* Exercise details: From the line with "(** WhiteSpace and" to the line with "(c <=? 0x200A)", retype every line exactly, including those two, and leave out the rest of the data below.

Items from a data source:
[Start of section]

(** * Shuttle job tracker: a shallow embedding of [src/master/job_tracker.cc]
      and of the worker's watchdog, [Query] handler and breakpoint file in
      [src/minion/minion_impl.cc].

    Conventions of the embedding.
    - C++ [int], [int64_t] and [time_t] values are integers of [Z].  Casts
      between signed and unsigned types are written out ([to_size_t],
      [to_int]), and so is the wrap-around of the arithmetic a single
      request value can overflow: the [int] product [reduce_total * 2] of
      the constructor and the [int64_t] sums of the user counters
      ([to_int64]), as the compiled code computes them.  Integer division
      [/] truncates: [Z.quot].
    - A pointer to an [AllocateItem] is its position in [allocation_table_];
      the table only grows, so the indices, the time heap and the table share
      the entries exactly as the pointers of the source do.
    - A function that can dereference a null pointer or index a vector out
      of range returns [option]: [None] is undefined behaviour.
    - What the environment supplies (clock readings, file-system answers,
      Galaxy answers, RPC replies, the random draw) is an explicit argument.
    - Calls to collaborators are recorded, in order, in the ghost field
      [trace_]. *)

From Stdlib Require Import ZArith Lia Ascii DecimalPos DecimalN.
From stdpp Require Import gmap strings list fin_maps sorting.

Local Open Scope Z_scope.

(** ** Protocol enumerations (from their uses in the sources) *)

Inductive Status :=
  | kOk | kNoMore | kSuspend | kGalaxyError
  | kWriteFileFail | kOpenFileFail | kNoSuchJob | kNoSuchTask.

Inductive JobState := kPending | kRunning | kFailed | kKilled | kCompleted.

Inductive TaskState :=
  | kTaskRunning | kTaskCompleted | kTaskFailed | kTaskKilled
  | kTaskCanceled | kTaskMoveOutputFailed | kTaskUnknown.

Inductive JobType := kMapOnlyJob | kMapReduceJob.

Inductive InputFormat := kTextInput | kNLineInput.

Inductive WorkMode := kMap | kReduce | kMapOnly.

Inductive ResourceStatus := kResPending | kResAllocated | kResDone.

Global Instance Status_eq_dec : EqDecision Status.
Proof. solve_decision. Defined.
Global Instance JobState_eq_dec : EqDecision JobState.
Proof. solve_decision. Defined.
Global Instance TaskState_eq_dec : EqDecision TaskState.
Proof. solve_decision. Defined.
Global Instance JobType_eq_dec : EqDecision JobType.
Proof. solve_decision. Defined.
Global Instance InputFormat_eq_dec : EqDecision InputFormat.
Proof. solve_decision. Defined.
Global Instance ResourceStatus_eq_dec : EqDecision ResourceStatus.
Proof. solve_decision. Defined.

(** ** Integer conversions *)

(** [(size_t) x] for a 64-bit [size_t]. *)
Definition to_size_t (x : Z) : Z := x mod 2 ^ 64.

(** [(int) x] for a 32-bit [int]. *)
Definition to_int (x : Z) : Z := (x + 2 ^ 31) mod 2 ^ 32 - 2 ^ 31.

(** An [int64_t] result, wrapped into the range of the type. *)
Definition to_int64 (x : Z) : Z := (x + 2 ^ 63) mod 2 ^ 64 - 2 ^ 63.
(** * dept-chatbot: the voice UI (frontend/app/page.js) and the /api/ask proxy route

    A shallow embedding of the two JavaScript sources and the properties of
    their request/response glue.

    - [Js]    : the fragment of JavaScript values and operators the sources use
                (truthiness, [||], property reads, [?.], [String.prototype.trim]).
    - [Proxy] : the route handler [POST] with [backendConfig]; outbound calls
                are logged in a state monad, exceptions live in an error monad.
    - [Ui]    : the [HomePage] component as a transition system over its
                [useState] fields; every handler is one atomic transition. *)

From Stdlib Require Import ZArith NArith List String Ascii Bool Lia DecimalString.
From Stdlib Require Import Floats.SpecFloat.
From ExtLib Require Import Structures.Monad Structures.MonadState Structures.MonadExc.
From ExtLib Require Import Data.Monads.StateMonad Data.Monads.EitherMonad.
Import ListNotations.

(* ===================================================================== *)
(** ** JavaScript values                                                  *)
(* ===================================================================== *)

Module Js.

(** A JavaScript string is a sequence of UTF-16 code units. *)
Definition jsstr := list N.

(** The code units of an ASCII literal of the source. *)
Definition str (s : string) : jsstr :=
  map N_of_ascii (list_ascii_of_string s).

Fixpoint jsstr_eqb (a b : jsstr) : bool :=
  match a, b with
  | [], [] => true
  | x :: a', y :: b' => N.eqb x y && jsstr_eqb a' b'
  | _, _ => false
  end.

(** [s] is the empty string, the only falsy string. *)
Definition is_empty (s : jsstr) : bool :=
  match s with [] => true | _ :: _ => false end.

(** Values: what [JSON.parse] yields, plus [undefined], which a property
    read can yield.  Numbers are IEEE 754 binary64 data ([JSON.parse] gives
    an infinity for a numeral too large for a double).  An object lists its
    own properties in the object's order, each key once. *)
#[warnings="-register-all"]
Inductive value :=
| VUndefined
| VNull
| VBool (b : bool)
| VNumber (x : spec_float)
| VString (s : jsstr)
| VArray (items : list value)
| VObject (props : list (jsstr * value)).

(** ToBoolean. *)
Definition truthy (v : value) : bool :=
  match v with
  | VUndefined | VNull => false
  | VBool b => b
  | VNumber (S754_zero _) | VNumber S754_nan => false
  | VNumber _ => true
  | VString s => negb (is_empty s)
  | VArray _ | VObject _ => true
  end.

(** [a || b]. *)
Definition or (a b : value) : value := if truthy a then a else b.

(** Own-property lookup in an object built by [JSON.parse]. *)
Fixpoint lookup (k : jsstr) (props : list (jsstr * value)) : value :=
  match props with
  | [] => VUndefined
  | (k', v) :: rest => if jsstr_eqb k k' then v else lookup k rest
  end.

(** [v?.k] for the keys the sources read ([question], [detail]): none of them
    is defined on a prototype, so only an object's own property answers. *)
Definition opt_prop (v : value) (k : jsstr) : value :=
  match v with
  | VObject props => lookup k props
  | _ => VUndefined
  end.

(** [v.k] for the keys [answer] and [route]: as [v?.k], but reading a
    property of [null] or [undefined] raises a TypeError ([None]). *)
Definition prop (v : value) (k : jsstr) : option value :=
  match v with
  | VUndefined | VNull => None
  | _ => Some (opt_prop v k)
  end.

(** WhiteSpace and LineTerminator code units, the ones [trim] strips. *)
Definition is_space (c : N) : bool :=
  match c with
  | 0x09 | 0x0A | 0x0B | 0x0C | 0x0D | 0x20 | 0xA0 | 0x1680
  | 0x2028 | 0x2029 | 0x202F | 0x205F | 0x3000 | 0xFEFF => true
  | _ => (0x2000 <=? c) && (c <=? 0x200A)
  end%N.

Fixpoint trim_start (s : jsstr) : jsstr :=
  match s with
  | c :: s' => if is_space c then trim_start s' else s
  | [] => []
  end.

Definition trim_end (s : jsstr) : jsstr := rev (trim_start (rev s)).

(** [String.prototype.trim]. *)
Definition trim (s : jsstr) : jsstr := trim_end (trim_start s).

(** What a JSON text denotes.  A number is the numeral [JSON.stringify]
    prints for that finite double, which [JSON.parse] reads back as the same
    double. *)
#[warnings="-register-all"]
Inductive jvalue :=
| JNull
| JBool (b : bool)
| JNumber (x : spec_float)
| JString (s : jsstr)
| JArray (items : list jvalue)
| JObject (members : list (jsstr * jvalue)).

(** The result of [JSON.stringify]: a JSON text, or [undefined] ([None]). *)
Definition json_text := option jvalue.

(** [JSON.stringify v].  It loses information: NaN and the infinities are
    written [null], negative zero is written [0], [undefined] is written
    [null] inside an array and its property is left out of an object, and
    [undefined] itself gives [undefined]. *)
Fixpoint JSON_stringify (v : value) : json_text :=
  match v with
  | VUndefined => None
  | VNull => Some JNull
  | VBool b => Some (JBool b)
  | VNumber S754_nan | VNumber (S754_infinity _) => Some JNull
  | VNumber (S754_zero _) => Some (JNumber (S754_zero false))
  | VNumber x => Some (JNumber x)
  | VString s => Some (JString s)
  | VArray items =>
      Some (JArray (map (fun item =>
                           match JSON_stringify item with
                           | Some j => j
                           | None => JNull
                           end) items))
  | VObject props =>
      Some (JObject (flat_map (fun '(k, item) =>
                                 match JSON_stringify item with
                                 | Some j => [(k, j)]
                                 | None => []
                                 end) props))
  end.

Arguments JSON_stringify : simpl never.

(** [JSON.parse] of a JSON text. *)
Fixpoint JSON_parse (j : jvalue) : value :=
  match j with
  | JNull => VNull
  | JBool b => VBool b
  | JNumber x => VNumber x
  | JString s => VString s
  | JArray items => VArray (map JSON_parse items)
  | JObject members => VObject (map (fun '(k, item) => (k, JSON_parse item)) members)
  end.

(** The values [JSON.stringify] writes without loss: no [undefined], no
    NaN or infinity and no negative zero anywhere inside. *)
Fixpoint json_stable (v : value) : bool :=
  match v with
  | VUndefined => false
  | VNumber S754_nan | VNumber (S754_infinity _) | VNumber (S754_zero true) => false
  | VArray items => forallb json_stable items
  | VObject props => forallb (fun '(_, item) => json_stable item) props
  | _ => true
  end.

End Js.

(* ===================================================================== *)
(** ** The proxy route: [backendConfig] and [POST]                        *)
(* ===================================================================== *)

Module Proxy.
Import Js.
Import MonadNotation.
Local Open Scope monad_scope.

(** [process.env]: a variable is a string or is not set. *)
Record ProcessEnv := {
  BACKEND_BASE_URL : option jsstr;
  BACKEND_API_KEY : option jsstr
}.

(** [process.env.X || dflt]: an unset variable and an empty one both give
    the default. *)
Definition env_or (x : option jsstr) (dflt : jsstr) : jsstr :=
  match x with
  | Some s => if is_empty s then dflt else s
  | None => dflt
  end.

Record Config := { baseUrl : jsstr; apiKey : jsstr }.

Definition backendConfig (env : ProcessEnv) : Config :=
  {| baseUrl := env_or (BACKEND_BASE_URL env) (str "http://127.0.0.1:8001");
     apiKey := env_or (BACKEND_API_KEY env) (str "") |}.

(** The incoming request: [request.json()] resolves to a value or rejects. *)
Record Request := { request_json : option value }.

(** The arguments of one [fetch] call. *)
Record OutRequest := {
  url : jsstr;
  method : jsstr;
  headers : list (jsstr * jsstr);
  body : json_text;
  cache : jsstr
}.

(** What [fetch] resolves to: a status, and the result of [response.json()]
    ([None] when the body is not JSON). *)
Record BackendResponse := {
  backend_status : Z;
  backend_json : option value
}.

(** [response.ok]. *)
Definition ok (r : BackendResponse) : bool :=
  (200 <=? backend_status r)%Z && (backend_status r <=? 299)%Z.

(** The network and the backend behind it: [None] is a rejected [fetch]. *)
Definition Backend := OutRequest -> option BackendResponse.

(** What the handler returns. *)
Record NextResponse := { status : Z; json : json_text }.

Inductive exn := TypeError | SyntaxError | RangeError.

(** Handler code runs with the log of the [fetch] calls made so far and
    may throw; a throw keeps the log. *)
Definition M := eitherT exn (state (list OutRequest)).

(** Running handler code from a given log: what it returns or throws,
    and the log afterwards. *)
Definition exec {A} (c : M A) (log : list OutRequest) : (exn + A) * list OutRequest :=
  runState (unEitherT c) log.

(** A whole request starts with no call made. *)
Definition run {A} (c : M A) : (exn + A) * list OutRequest := exec c [].

(** [await p] for a promise that resolves to [v] ([Some v]) or rejects
    with [e] ([None]). *)
Definition await {A} (e : exn) (p : option A) : M A :=
  match p with
  | Some v => ret v
  | None => raise e
  end.

(** [await request.json()]. *)
Definition await_request_json (request : Request) : M value :=
  await SyntaxError (request_json request).

(** [x.trim()]: only a string has the method. *)
Definition call_trim (x : value) : M value :=
  match x with
  | VString s => ret (VString (trim s))
  | _ => raise TypeError
  end.

(** [await fetch(url, init)]: the call is logged, then settles. *)
Definition await_fetch (backend : Backend) (req : OutRequest) : M BackendResponse :=
  log <- get ;;
  put (log ++ [req]) ;;
  await TypeError (backend req).

(** [await response.json()]. *)
Definition await_response_json (r : BackendResponse) : M value :=
  await SyntaxError (backend_json r).

(** Statuses for which the Fetch [Response] constructor refuses a body. *)
Definition null_body_status (s : Z) : bool :=
  (s =? 101)%Z || (s =? 103)%Z || (s =? 204)%Z || (s =? 205)%Z || (s =? 304)%Z.

(** [NextResponse.json(data, { status })] builds a Fetch [Response] around
    the JSON text of [data]: it throws a TypeError when [data] has no JSON
    text, and the constructor throws a RangeError for a status outside
    200..599 and a TypeError for a null-body status. *)
Definition NextResponse_json (data : value) (st : Z) : M NextResponse :=
  match JSON_stringify data with
  | None => raise TypeError
  | Some _ =>
      if negb ((200 <=? st)%Z && (st <=? 599)%Z) then raise RangeError
      else if null_body_status st then raise TypeError
      else ret {| status := st; json := JSON_stringify data |}
  end.

(** The object literal [{ detail: msg }]. *)
Definition detail (msg : string) : value :=
  VObject [(str "detail", VString (str msg))].
(** Lines 253-267 when [FatContainerCmd] has a first token. *)
Lemma RunContainer_startMonitor_run (W : World) (i : Inspector) (st : State)
    (appName : string) (appArgs : list string) :
  FatContainerCmd i = appName :: appArgs →
  ∃ excludes includes st',
    RunContainer_startMonitor W i st
    = (Ok {| command.AppName := appName; command.AppArgs := appArgs;
             command.Excludes := excludes; command.Includes := includes |}, st')
    ∧ excludes ≡ₚ pathKeys (ExcludePaths i)
    ∧ includes ≡ₚ pathKeys (IncludePaths i)
    ∧ trace st' = trace st ∧ heap st' = heap st.
Proof.
  intros Hfat. unfold RunContainer_startMonitor. rewrite Hfat.
  unfold mbind at 1, M_bind at 1, index0 at 1, mret at 1, M_ret at 1. cbn zeta.
  assert (Hargs : (if 1 <? length (appName :: appArgs)
                   then drop 1 (appName :: appArgs) else []) = appArgs)
    by (by destruct appArgs).
  rewrite Hargs. clear Hargs.
  assert (Hkeys : ∀ (m : gmap string bool) s,
            ∃ keys s',
              (if 0 <? size m then pathMapKeys W m else mret []) s = (Ok keys, s')
              ∧ keys ≡ₚ pathKeys m ∧ trace s' = trace s ∧ heap s' = heap s).
  { intros m s. destruct (0 <? size m) eqn:Hsize; [apply pathMapKeys_run|].
    exists [], s. repeat split; try done.
    apply Nat.ltb_ge in Hsize. assert (m = ∅) as -> by (apply map_size_empty_iff; lia).
    unfold pathKeys. by rewrite map_to_list_empty. }
  destruct (Hkeys (ExcludePaths i) st) as (ex & st1 & Hex & Hpex & Htr1 & Hh1).
  rewrite (bind_run _ _ _ _ _ Hex).
  destruct (Hkeys (IncludePaths i) st1) as (inc & st2 & Hinc & Hpinc & Htr2 & Hh2).
  rewrite (bind_run _ _ _ _ _ Hinc).
  exists ex, inc, st2. repeat split; try done; congruence.
Qed.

[End of section]

* Exercise solution:
(** WhiteSpace and LineTerminator code units, the ones [trim] strips. *)
Definition is_space (c : N) : bool :=
  match c with
  | 0x09 | 0x0A | 0x0B | 0x0C | 0x0D | 0x20 | 0xA0 | 0x1680
  | 0x2028 | 0x2029 | 0x202F | 0x205F | 0x3000 | 0xFEFF => true
  | _ => (0x2000 <=? c) && (c <=? 0x200A)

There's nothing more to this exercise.